### What the exercise asks:
From the line containing "no other fault, does" onward to the last line of the data below, copy each line exactly and add nothing.

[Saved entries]

(** A record batch that declares a negative length, in a [Produce] request of
    no other fault, does not make the decoder answer an error: it panics, on the
    buffer it allocates before it compares the length with what is there. *)
Theorem negative_batch_length_panics :
  request_from_bytes Snake.snake_case shipped Samples.negative_length = Panic CapacityOverflow.
Proof. vm_compute. reflexivity. Qed.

### Task response:
    no other fault, does not make the decoder answer an error: it panics, on the
    buffer it allocates before it compares the length with what is there. *)
Theorem negative_batch_length_panics :
  request_from_bytes Snake.snake_case shipped Samples.negative_length = Panic CapacityOverflow.
Proof. vm_compute. reflexivity. Qed.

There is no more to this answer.